----- Data for the task
Lemma update_file_at s0 f ref pos P s g ref' pos' :
  at_pos s0 f ref pos P s → g (mk_file node ref pos) = mk_file node ref' pos' →
  returns (update_file f g) s (fun _ s' => at_pos s0 f ref' pos' P s').
Proof.
  intros [(w & Hw & ->)] Hg. apply (returns_run _ _ _ _ _ eq_refl). split. exists w. split; [done|].
  unfold vset_files, vset_world. cbn. by rewrite alter_insert_eq, Hg.
Qed.

Lemma on_world_at {A} (m : M W A) s0 f ref pos (P Q : W → Prop) (v : A) s :
  at_pos s0 f ref pos P s → (∀ w, P w → returns m w (fun a w' => a = v ∧ Q w')) →
  returns (on_world m) s (fun a s' => a = v ∧ at_pos s0 f ref pos Q s').
Proof.
  intros [(w & Hw & ->)] Hm. destruct (returns_inv _ _ _ (Hm w Hw)) as (a & w' & E & -> & Hw').
  eapply returns_run; [unfold on_world, zoom; cbn; by rewrite E|]. split; [done|]. split. by exists w'.
Qed.

Lemma lock_at s0 f ref pos s :
  at_pos s0 f ref pos I s → returns (on_world (vn_lock node)) s (fun _ s' => at_pos s0 f ref pos L s').
Proof.
  intros A. eapply returns_mono; [apply (on_world_at _ _ _ _ _ _ L tt _ A)|by intros ? ? [_ ?]].
  intros w Hw. eapply returns_mono; [by apply (if_lock _ _ _ _ Hnode)|]. by intros [] ? ?.
Qed.

Lemma unlock_at s0 f ref pos s :
  at_pos s0 f ref pos L s → returns (on_world (vn_unlock node)) s (fun _ s' => at_pos s0 f ref pos I s').
Proof.
  intros A. eapply returns_mono; [apply (on_world_at _ _ _ _ _ _ I tt _ A)|by intros ? ? [_ ?]].
  intros w Hw. eapply returns_mono; [by apply (if_unlock _ _ _ _ Hnode)|]. by intros [] ? ?.
Qed.

Lemma read_at s0 f ref pos num s pos' r :
  at_pos s0 f ref pos I s → 0 ≤ pos < 2 ^ 63 → abs_op contents pos (Read num) = Some (pos', r) →
  returns (vfs_file_read f num) s (fun x s' => x = r ∧ at_pos s0 f ref pos' I s' ∧ 0 ≤ pos' < 2 ^ 63).
Proof.
  intros A Hp. cbn [abs_op]. destruct (Z.leb_spec (2 ^ 31) num) as [|Hint]; [done|].
  unfold vfs_file_read. destruct (Z.leb_spec num 0) as [Hn|Hn]; cbn [orb].
  { intros [= <- <-]. by apply (returns_run _ _ _ _ _ eq_refl). }
  pose proof (if_small _ _ _ _ Hnode) as Hs.
  intros E. unfold returns. rewrite (bind_run _ _ _ _ _ (get_file_at _ _ _ _ _ _ A)). cbn [f_node f_offset].
  step (lock_at _ _ _ _ _ A) as ? s1 A1.
  step (on_world_at _ _ _ _ _ _ _ _ _ A1 (if_size _ _ _ _ Hnode)) as ? s2 [-> A2].
  rewrite Z.geb_leb in *. destruct (Z.leb_spec (Z.of_nat (length contents)) pos) as [Hge|Hlt].
  - injection E as <- <-. unfold returns, bind at 1, ret. step (unlock_at _ _ _ _ _ A2) as ? s3 A3.
    by apply (returns_run _ _ _ _ _ eq_refl).
  - injection E as <- <-. set (l := slice pos num contents).
    assert (Hl : Z.of_nat (length l) ≤ Z.of_nat (length contents)).
    { unfold l, slice. rewrite length_take, length_drop. lia. }
    eapply (returns_bind _ _ _ (fun x s' => x = (Z.of_nat (length l), l) ∧
      at_pos s0 f ref (pos + Z.of_nat (length l)) L s')).
    + rewrite u32_small by lia. eapply returns_bind.
      { apply (on_world_at _ _ _ _ _ _ L (Z.of_nat (length l), l) _ A2).
        intros w Hw. apply (if_read _ _ _ _ Hnode); [done|lia|done]. }
      intros ? s3 [-> A3]. cbn [fst].
      eapply returns_bind; [apply (update_file_at _ _ _ _ _ _ _ ref (pos + Z.of_nat (length l)) A3)|].
      { unfold set_offset. cbn. by rewrite s64_small by lia. }
      intros ? s4 A4. by apply (returns_run _ _ _ _ _ eq_refl).
    + intros ? s3 [-> A3]. step (unlock_at _ _ _ _ _ A3) as ? s4 A4.
      apply (returns_run _ _ _ _ _ eq_refl). split; [done|]. split; [done|]. lia.
Qed.

Lemma seek_at s0 f ref pos off whence s pos' r :
  at_pos s0 f ref pos I s → 0 ≤ pos < 2 ^ 63 → abs_op contents pos (Seek off whence) = Some (pos', r) →
  returns (run_op f (Seek off whence)) s (fun x s' => x = r ∧ at_pos s0 f ref pos' I s' ∧ 0 ≤ pos' < 2 ^ 63).
Proof.
  intros A Hp E. cbn [abs_op] in E. set (new := if whence =? SEEK_SET then _ else _) in E.
  destruct ((0 <=? new) && (new <? 2 ^ 63)) eqn:Hr; [|done]. zbool. injection E as <- <-.
  cbn [run_op]. eapply (returns_bind _ _ _ (fun x s' => x = new ∧ at_pos s0 f ref new I s')).
  2: { intros ? s1 [-> A1]. apply (returns_run _ _ _ _ _ eq_refl). split; [done|]. split; [done|lia]. }
  unfold vfs_file_seek, returns. rewrite (bind_run _ _ _ _ _ (get_file_at _ _ _ _ _ _ A)). cbn [f_node].
  step (lock_at _ _ _ _ _ A) as ? s1 A1.
  eapply (returns_bind _ _ _ (fun _ s' => at_pos s0 f ref new L s')).
  - unfold new in *. destruct (whence =? SEEK_SET); [by apply (update_file_at _ _ _ _ _ _ _ _ _ A1)|].
    destruct (whence =? SEEK_CUR).
    { apply (update_file_at _ _ _ _ _ _ _ _ _ A1). unfold set_offset. cbn. by rewrite s64_small by lia. }
    destruct (whence =? SEEK_END).
    { step (on_world_at _ _ _ _ _ _ _ _ _ A1 (if_size _ _ _ _ Hnode)) as ? s2 [-> A2].
      apply (update_file_at _ _ _ _ _ _ _ _ _ A2). unfold set_offset. cbn. by rewrite s64_small by lia. }
    by apply (returns_run _ _ _ _ _ eq_refl).
  - intros ? s2 A2. unfold returns. rewrite (bind_run _ _ _ _ _ (get_file_at _ _ _ _ _ _ A2)). cbn [f_offset].
    step (unlock_at _ _ _ _ _ A2) as ? s3 A3. by apply (returns_run _ _ _ _ _ eq_refl).
Qed.

(** Taking one more reference, and giving up one that is not the last. *)
Lemma dup_at s0 f ref pos s :
  at_pos s0 f ref pos I s →
  returns (vfs_file_dup (Some f)) s (fun r s' => r = Some f ∧ at_pos s0 f (u32 (ref + 1)) pos I s').
Proof.
  intros A. unfold vfs_file_dup, returns. rewrite (bind_run _ _ _ _ _ (get_file_at _ _ _ _ _ _ A)). cbn [f_node].
  step (lock_at _ _ _ _ _ A) as ? s1 A1.
  eapply returns_bind; [by apply (update_file_at _ _ _ _ _ _ _ (u32 (ref + 1)) pos A1)|]. intros ? s2 A2. cbn beta in *.
  step (unlock_at _ _ _ _ _ A2) as ? s3 A3. by apply (returns_run _ _ _ _ _ eq_refl).
Qed.

Lemma close_at s0 f ref pos s :
  at_pos s0 f ref pos I s → u32 (ref - 1) ≠ 0 →
  returns (vfs_close (Some f)) s (fun _ s' => at_pos s0 f (u32 (ref - 1)) pos I s').
Proof.
  intros A Hr. unfold vfs_close, returns. rewrite (bind_run _ _ _ _ _ (get_file_at _ _ _ _ _ _ A)). cbn [f_node].
  step (lock_at _ _ _ _ _ A) as ? s1 A1.
  eapply returns_bind; [by apply (update_file_at _ _ _ _ _ _ _ (u32 (ref - 1)) pos A1)|]. intros ? s2 A2. cbn beta in *.
  unfold returns. rewrite (bind_run _ _ _ _ _ (get_file_at _ _ _ _ _ _ A2)). cbn [f_ref].
  step (unlock_at _ _ _ _ _ A2) as ? s3 A3. rewrite (proj2 (Z.eqb_neq _ _) Hr).
  by apply (returns_run _ _ _ _ _ eq_refl).
Qed.

Lemma run_ops_at s0 f ref ops : ∀ pos s pos' rs,
  at_pos s0 f ref pos I s → 0 ≤ pos < 2 ^ 63 → abs_run contents pos ops = Some (pos', rs) →
  returns (run_ops f ops) s (fun x s' => x = rs ∧ at_pos s0 f ref pos' I s').
Proof.
  induction ops as [|op ops IH]; intros pos s pos' rs A Hp E; cbn in E.
  { injection E as <- <-. by apply (returns_run _ _ _ _ _ eq_refl). }
  destruct (abs_op contents pos op) as [[pos1 r]|] eqn:E1; [|done]. cbn in E.
  destruct (abs_run contents pos1 ops) as [[pos2 rs']|] eqn:E2; [|done]. cbn in E. injection E as <- <-.
  cbn [run_ops]. eapply returns_bind.
  - destruct op as [num|off whence]; [by apply (read_at _ _ _ _ _ _ _ _ A Hp E1)|].
    by apply (seek_at _ _ _ _ _ _ _ _ _ A Hp E1).
  - intros ? s1 (-> & A1 & Hp1). eapply returns_bind; [by apply (IH _ _ _ _ A1 Hp1 E2)|].
    intros ? s2 [-> A2]. by apply (returns_run _ _ _ _ _ eq_refl).
Qed.

End files.

(** ** A filesystem for the examples: one file, a lock and a count of returned nodes *)

Module ToyFs.

Definition world : Type := bool * nat.
Definition contents : list Z := chars "hello world".

Definition node : vfs_node world :=
  mk_node 1 2 1
    (fun w : world => if fst w then Panic "locked" else Done (tt, (true, snd w)))
    (fun w : world => if fst w then Done (tt, (false, snd w)) else Panic "not locked")
    (ret (chars "greeting")) (gets (fun _ => 11))
    (fun off num => ret (Z.of_nat (length (slice off num contents)), slice off num contents))
    (fun _ _ => ret 0) (ret 1) (fun _ => ret 1)
    (modify (fun w => (fst w, S (snd w)))).

Definition super : vfs_super world :=
  mk_super (ret (Some node)) (fun _ => ret None)
    (fun p => if bool_decide (p = chars "/greeting") then ret (Some node) else ret None).

Definition start : vfs world := mk_vfs false [([], mk_super (ret None) (fun _ => ret None) (fun _ => ret None))]
  false [] ∅ 0 (false, 0%nat).

Lemma node_is_file : is_file node (fun w => fst w = false) (fun w => fst w = true) contents.
Proof.
  split; try done.
  - intros [[] n] E; done.
  - intros [[] n] E; done.
Qed.

End ToyFs.

(** Mounting a filesystem at a new mount point (not the root, not ending in a
    separator, not a beginning of an existing mount point) succeeds; afterwards the
    mount point and every path below it are answered by that filesystem, by its root
    or by the rest of the path, and every path that neither starts with the mount
    point and a separator nor is a beginning of it is answered as before. *)
Theorem vfs_mount_get {W} (before : Z) (path : list Z) (sup : vfs_super W) (s : vfs W) :
  vfs_mount_mutex s = false → path ≠ [] → List.last path before ≠ VFS_SEPARATOR →
  Forall (fun m => ¬ path `prefix_of` fst m) (vfs_mounts s) →
  ∃ s', vfs_mount before path sup s = Done (tt, s') ∧
    vfs_get path s' = answer (Some (sup, Root)) s' ∧
    (∀ rest, vfs_get (path ++ VFS_SEPARATOR :: rest) s' = answer (Some (sup, Path (VFS_SEPARATOR :: rest))) s') ∧
    (∀ q, ¬ q `prefix_of` path → ¬ (path ++ [VFS_SEPARATOR]) `prefix_of` q →
       vfs_get q s' = answer (first_request (vfs_mounts s) q) s' ∧
       vfs_get q s = answer (first_request (vfs_mounts s) q) s).
Proof.
  intros E Hn Hl Hm. exists (vset_mounts ((path, sup) :: vfs_mounts s) s). split; [by apply vfs_mount_run|].
  split; [|split].
  - rewrite vfs_get_run by done. cbn [vfs_mounts vset_mounts first_request]. rewrite mount_request_spec.
    by rewrite bool_decide_eq_true_2.
  - intros rest. rewrite vfs_get_run by done. cbn [vfs_mounts vset_mounts first_request]. rewrite mount_request_spec.
    rewrite bool_decide_eq_false_2.
    + rewrite bool_decide_eq_true_2; [by rewrite drop_app_length|]. exists rest. by rewrite <- app_assoc.
    + intros Q. apply prefix_length in Q. rewrite length_app in Q. cbn in Q. lia.
  - intros q H1 H2. rewrite !vfs_get_run by done. cbn [vfs_mounts vset_mounts first_request].
    rewrite mount_request_spec, !bool_decide_eq_false_2 by done. done.
Qed.

Lemma vfs_mount_get_witness :
  ∃ s' n w, vfs_mount 0 (chars "/mnt") ToyFs.super ToyFs.start = Done (tt, s') ∧
    vfs_get (chars "/mnt/greeting") s' = Done (Some n, vset_world w s') ∧ vn_index n = 1.
Proof.
  destruct (vfs_mount_get 0 (chars "/mnt") ToyFs.super ToyFs.start) as (s' & E & _ & G & _).
  - reflexivity.
  - done.
  - done.
  - constructor; [|constructor]. intros Q. apply prefix_length in Q. cbn in Q. lia.
  - exists s', ToyFs.node, (v_world s'). split; [exact E|]. split; [|reflexivity].
    exact (G (chars "greeting")).
Defined.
----------
Report every line in the data that holds "slice", copying each one.

Solution to the exercise:
  - injection E as <- <-. set (l := slice pos num contents).
    { unfold l, slice. rewrite length_take, length_drop. lia. }
    (fun off num => ret (Z.of_nat (length (slice off num contents)), slice off num contents))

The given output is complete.